Task requirements
Only one stretch of the data below should be repeated: the lines from the line containing "Local Open Scope string_scope." through the line containing "match a, b with", inclusive, exactly as they are.

Given records
(** * home-tour-maker: planning, render-job control, pan/zoom validation
      and audio assembly, embedded from the TypeScript sources.

    Conventions of the embedding.
    - A JavaScript [number] is a rational or one of the three non-finite
      values; arithmetic is exact (the rounding of IEEE doubles is
      idealised) and the sign of zero is not tracked.  The two products
      whose last bit shows, [startTime * 1000] under [Math.round] and
      [availableContentTime * 0.95] in the filler test, are rounded to
      the nearest double ([mul64]).  The statements below do not
      rest on the exactness: they are about orders, clamps and counts,
      or name the expression the program evaluates.
    - A string is the UTF-8 encoding of the program's string, taken to
      be well formed (no lone surrogate).  A search for ASCII text is
      the same on both, a code unit outside ASCII is read from its byte
      sequence.
    - A [throw] is the [Throw] outcome of [result]; a promise that
      rejects is the same outcome.
    - A JavaScript [Map] is an association list in insertion order.
    - Everything outside the process (HTTP replies, [Math.random], the
      file system, the ffmpeg executable) is an explicit oracle argument,
      and every external action is recorded in an event log. *)

From Stdlib Require Import List String Ascii Bool Arith ZArith QArith.
From Stdlib Require Import Qround Qabs Lia Lqa Permutation Sorted DecimalString.
Import ListNotations.

Open Scope nat_scope.
Open Scope list_scope.
Open Scope string_scope.

(* ================================================================== *)
(** ** JavaScript numbers *)
(* ================================================================== *)

Module Js.

Inductive number : Type :=
| Fin (q : Q)
| PosInfinity
| NegInfinity
| NaN.
(** * mqns: proactive multiplexing core and link layer

    A shallow embedding of
    - [mqns/network/proactive/mux_statistical.py] (dynamic / statistical mux),
    - [mqns/network/proactive/select.py] (swap-candidate selection),
    - [mqns/network/protocol/link_layer.py] (reservation protocol),
    together with the part of the quantum memory that these use.

    Python objects that are shared and mutated in place are kept in explicit
    stores: memory qubits live in the memory's slot list and are named by
    their address, entanglement records live in a store of their own and are
    named by a reference, because one record is held by both endpoints.
    A Python exception is an outcome [Raised] that still carries the state
    reached when it was thrown. *)

From stdpp Require Import gmap strings list fin_maps.
From Stdlib Require Import ZArith.

Local Open Scope Z_scope.

(** ** Exceptions and outcomes *)

Inductive exn : Type :=
  | AssertionError
  | ValueError
  | KeyError
  | IndexError
  | Exception (msg : string).

Inductive outcome (S A : Type) : Type :=
  | Done (a : A) (s : S)
  | Raised (e : exn) (s : S).
Arguments Done {S A} a s.
Arguments Raised {S A} e s.

Definition M (S A : Type) : Type := S -> outcome S A.

Definition ret {S A} (a : A) : M S A := fun s => Done a s.
Definition bind {S A B} (m : M S A) (k : A -> M S B) : M S B :=
  fun s => match m s with
           | Done a s' => k a s'
           | Raised e s' => Raised e s'
           end.
Definition raise {S A} (e : exn) : M S A := fun s => Raised e s.
Definition get_state {S} : M S S := fun s => Done s s.
Definition put_state {S} (s : S) : M S unit := fun _ => Done tt s.
Definition modify {S} (f : S -> S) : M S unit := fun s => Done tt (f s).
(** Python's [assert b]. *)
Definition assert {S} (b : bool) : M S unit :=
  if b then ret tt else raise AssertionError.

#[global] Instance M_ret {S} : MRet (M S) := fun A a => ret a.
#[global] Instance M_bind {S} : MBind (M S) := fun A B k m => bind m k.

Definition is_done {S A} (o : outcome S A) : bool :=
  match o with Done _ _ => true | Raised _ _ => false end.

Definition final_state {S A} (o : outcome S A) : S :=
  match o with Done _ s => s | Raised _ s => s end.

(** ** Data model *)

Definition Time := Z.
Definition PathId := Z.
(** Nodes and channels are unique by name; the embedding names them by it. *)
Definition NodeName := string.
Definition ChannelName := string.
(** Reference to an entanglement record in the store. *)
Definition EprRef := nat.

Inductive QubitState : Type :=
  | RAW | ACTIVE | RESERVED | ENTANGLED0 | PURIF | ELIGIBLE | RELEASE.

#[global] Instance QubitState_eq_dec : EqDecision QubitState.
Proof. solve_decision. Defined.

Record MemoryQubit : Type := mkQubit {
  mq_addr : nat;
  mq_state : QubitState;
  mq_qchannel : option ChannelName;
  mq_path_id : option PathId;
  mq_active : option string
}.

#[global] Instance MemoryQubit_eq_dec : EqDecision MemoryQubit.
Proof. solve_decision. Defined.

Definition set_state (st : QubitState) (q : MemoryQubit) : MemoryQubit :=
  mkQubit (mq_addr q) st (mq_qchannel q) (mq_path_id q) (mq_active q).
Definition set_active (k : option string) (q : MemoryQubit) : MemoryQubit :=
  mkQubit (mq_addr q) (mq_state q) (mq_qchannel q) (mq_path_id q) k.

(** [WernerStateEntanglement], with the fields the modelled code reads or
    writes (the fidelity, a float, is not among them). *)
Record WernerStateEntanglement : Type := mkEpr {
  epr_name : string;
  epr_src : option NodeName;
  epr_dst : option NodeName;
  epr_key : option string;
  epr_attempts : Z;
  epr_creation_time : Time;
  epr_decoherence_time : option Time;
  tmp_path_ids : option (gset PathId)
}.

Definition set_tmp_path_ids (s : option (gset PathId))
    (e : WernerStateEntanglement) : WernerStateEntanglement :=
  mkEpr (epr_name e) (epr_src e) (epr_dst e) (epr_key e) (epr_attempts e)
        (epr_creation_time e) (epr_decoherence_time e) s.

(** The store of entanglement records. *)
Abbreviation EprStore := (gmap EprRef WernerStateEntanglement).

(** A memory slot: [_storage[addr] = (qubit, data)]. *)
Definition Slot : Type := MemoryQubit * option EprRef.

(** Python truthiness of an optional string: [None] and [""] are falsy. *)
Definition truthy (k : option string) : bool :=
  match k with
  | None => false
  | Some s => negb (String.eqb s EmptyString)
  end.

(** ** Quantum memory (mqns/entity/memory.py) *)

Module Memory.

(** Modelled from the spec: the class [QuantumMemory], whose source file
    [mqns/entity/memory.py] is not part of the sources at hand. A memory is
    a slot array of fixed capacity with a usage count (section 4.1 and the
    unit tests in [tests/entity/test_memory.py]). Decoherence scheduling on
    a write is outside this model. *)
Record QuantumMemory : Type := mkMemory {
  capacity : nat;
  _storage : list Slot;
  _usage : nat
}.



(** Modelled from the spec: the property [count] of the missing
    [QuantumMemory], the number of occupied slots. *)
Definition count (m : QuantumMemory) : nat := _usage m.

(** Modelled from the spec: [find(predicate, has_epr=False)] of the missing
    [QuantumMemory] yields, in slot order, the slots that satisfy the
    predicate; with [has_epr] only occupied slots are considered. *)
Definition find (predicate : MemoryQubit -> option EprRef -> bool)
    (has_epr : bool) (m : QuantumMemory) : list Slot :=
  List.filter (fun s : Slot =>
                 (if has_epr then bool_decide (is_Some (s.2)) else true)
                 && predicate (s.1) (s.2))
              (_storage m).

(** Python's [next(iterator, default)]. *)
Definition next {A} (it : list A) : option A := head it.

(** Modelled from the spec: [get(addr, must)] of the missing
    [QuantumMemory], the non-destructive lookup of an occupied slot by
    address; an absent entry is [None], or an error when [must] is set. *)
Definition get (addr : nat) (must : bool) (m : QuantumMemory)
    : exn + option (MemoryQubit * EprRef) :=
  match _storage m !! addr with
  | Some (q, Some r) => inr (Some (q, r))
  | _ => if must then inl ValueError else inr None
  end.

(** Modelled from the spec: the slot test of [write(content, path_id, key)]
    of the missing [QuantumMemory]: a free slot that matches the path id and
    the reservation key when these are given. *)
Definition write_matches (path_id : option PathId) (key : option string)
    (s : Slot) : bool :=
  bool_decide (s.2 = None)
  && match path_id with
     | None => true
     | Some _ => bool_decide (mq_path_id (s.1) = path_id)
     end
  && match key with
     | None => true
     | Some _ => bool_decide (mq_active (s.1) = key)
     end.

(** Modelled from the spec: [write(content, path_id?, key?)] of the missing
    [QuantumMemory] stores the content in the first matching free slot and
    returns its qubit, or returns [None] and changes nothing. *)
Definition write (content : EprRef) (path_id : option PathId)
    (key : option string) (m : QuantumMemory)
    : option MemoryQubit * QuantumMemory :=
  match list_find (fun s => write_matches path_id key s = true) (_storage m) with
  | Some (i, (q, _)) =>
      (Some q, mkMemory (capacity m) (<[i := (q, Some content)]> (_storage m))
                        (S (_usage m)))
  | None => (None, m)
  end.

(** Modelled from the spec: [clear()] of the missing [QuantumMemory] frees
    every slot; the link layer relies on the qubits being [RAW] and without
    reservation key afterwards ([run_active_channel]). *)
Definition clear (m : QuantumMemory) : QuantumMemory :=
  mkMemory (capacity m)
    (map (fun s : Slot => (set_active None (set_state RAW (s.1)), None))
         (_storage m)) 0.

(** In-place update of the qubit object at [addr]. *)
Definition update_qubit (addr : nat) (f : MemoryQubit -> MemoryQubit)
    (m : QuantumMemory) : QuantumMemory :=
  mkMemory (capacity m) (alter (fun s : Slot => (f (s.1), s.2)) addr (_storage m))
           (_usage m).

Definition qubit_at (addr : nat) (m : QuantumMemory) : option MemoryQubit :=
  fst <$> _storage m !! addr.

(** Modelled from the spec: [get_channel_qubits(ch_name)] of the missing
    [QuantumMemory] returns, in slot order, the slots whose qubit is
    assigned to the channel of that name, each with its content. *)
Definition get_channel_qubits (ch_name : ChannelName) (m : QuantumMemory)
    : list Slot :=
  List.filter (fun s : Slot => bool_decide (mq_qchannel (s.1) = Some ch_name))
              (_storage m).

End Memory.

(** ** Statistical multiplexing scheme (mux_statistical.py) *)

Module Mux.

(** [has_intersect_tmp_path_ids(epr0, epr1)], the second argument being any
    iterable of path ids. *)
Definition has_intersect_tmp_path_ids
    (epr0 : option (gset PathId)) (epr1 : option (list PathId)) : bool :=
  match epr0, epr1 with
  | Some s0, Some l1 => negb (forallb (fun p => bool_decide (p ∉ s0)) l1)
  | _, _ => false
  end.

(** [intersect_tmp_path_ids(epr0, epr1)]: the two asserts, the intersection,
    and the exception on an empty result. *)
Definition intersect_tmp_path_ids
    (epr0 epr1 : WernerStateEntanglement) : exn + gset PathId :=
  match tmp_path_ids epr0 with
  | None => inl AssertionError
  | Some s0 =>
    match tmp_path_ids epr1 with
    | None => inl AssertionError
    | Some s1 =>
      let path_ids := s0 ∩ s1 in
      if decide (path_ids = ∅)
      then inl (Exception "Cannot select path ID")
      else inr path_ids
    end
  end.

(** Dereferencing an entanglement record that the caller passes in. *)
Definition deref (r : EprRef) : M EprStore WernerStateEntanglement :=
  fun h => match h !! r with
           | Some e => Done e h
           | None => Raised KeyError h
           end.

Definition lift_sum {S A} (x : exn + A) : M S A :=
  match x with inl e => raise e | inr a => ret a end.

(** [swapping_succeeded(prev_epr, next_epr, new_epr)] *)
Definition swapping_succeeded (prev_epr next_epr new_epr : EprRef)
    : M EprStore unit :=
  p ← deref prev_epr;
  n ← deref next_epr;
  _ ← deref new_epr;
  ids ← lift_sum (intersect_tmp_path_ids p n);
  modify (alter (set_tmp_path_ids (Some ids)) new_epr).

(** [su_parallel_succeeded(merged_epr, new_epr, other_epr)] *)
Definition su_parallel_succeeded (merged_epr new_epr other_epr : EprRef)
    : M EprStore unit :=
  n ← deref new_epr;
  o ← deref other_epr;
  _ ← deref merged_epr;
  ids ← lift_sum (intersect_tmp_path_ids n o);
  modify (alter (set_tmp_path_ids (Some ids)) merged_epr).

(** [su_parallel_has_conflict(my_new_epr, su_path_id)]; the scheme's
    [coordinated_decisions] flag is the first argument. *)
Definition su_parallel_has_conflict (coordinated_decisions : bool)
    (my_new_epr : WernerStateEntanglement) (su_path_id : PathId)
    : exn + bool :=
  match tmp_path_ids my_new_epr with
  | None => inl AssertionError
  | Some s =>
    if decide (su_path_id ∉ s)
    then if negb coordinated_decisions then inr true else inl AssertionError
    else inr false
  end.

(** [MuxSchemeDynamicBase.qchannel_paths_map]: a [defaultdict] from channel
    name to the list of path ids, default the empty list. *)
Abbreviation PathsMap := (gmap ChannelName (list PathId)).

(** [self.qchannel_paths_map[name]] on a [defaultdict]: a missing key is
    inserted with the default before it is returned. *)
Definition defaultdict_getitem (name : ChannelName) (m : PathsMap)
    : list PathId * PathsMap :=
  match m !! name with
  | Some l => (l, m)
  | None => ([], <[name := []]> m)
  end.

(** [list.remove(x)]: drop the first occurrence, [ValueError] if absent. *)
Fixpoint list_remove (x : PathId) (l : list PathId) : option (list PathId) :=
  match l with
  | [] => None
  | y :: l' => if decide (y = x) then Some l'
               else cons y <$> list_remove x l'
  end.

(** [install_path_neighbor(instructions, fib_entry, direction, neighbor,
    qchannel)]: only the channel's name and the entry's path id are used. *)
Definition install_path_neighbor (fib_path_id : PathId)
    (qchannel : ChannelName) : M PathsMap unit :=
  fun m =>
    let '(paths, m1) := defaultdict_getitem qchannel m in
    Done tt (<[qchannel := paths ++ [fib_path_id]]> m1).
(** * ifcloud-core: the file delete service

    A shallow embedding of [src/services/file/delete.service.ts]
    ([FileDeleteService]: [deleteFile], [deleteTemporaryFile],
    [moveToTrash]) over a model of the Prisma tables it reads and writes,
    and of the chunk assembler described by the design document. *)

From Stdlib Require Import ZArith List String Bool Lia.
From stdpp Require Import gmap strings list.
Import ListNotations.

Local Open Scope string_scope.
Local Open Scope list_scope.
Local Open Scope Z_scope.

(** ** The tables *)

(** [enum file_type] of the Prisma schema. *)
Inductive file_type := container | block | link.

Definition file_type_eqb (a b : file_type) : bool :=
  match a, b with
  | container, container | block, block | link, link => true
  | _, _ => false
  end.

(** [model file]: [id] is a BigInt primary key, [file_key] a unique uuid. *)
Module file.
Record t := mk
  { id : Z;
    file_key : string;
    type : file_type;
    file_name : string;
    owner_id : Z }.
End file.

(** [file_path]: the row the service reaches as [file.file_path] and through
    [prisma.file_path]. The schema at hand does not declare this model; its
    fields are the ones the service uses: [file_id], the unique key it updates
    a row by, and [path], the array of the identifiers of the ancestors of the
    file, the root first. *)
Module file_path.
Record t := mk
  { file_id : Z;
    path : list Z }.
End file_path.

Reply
Local Open Scope string_scope.
Local Open Scope list_scope.
Local Open Scope Z_scope.

(** ** The tables *)

(** [enum file_type] of the Prisma schema. *)
Inductive file_type := container | block | link.

Definition file_type_eqb (a b : file_type) : bool :=
  match a, b with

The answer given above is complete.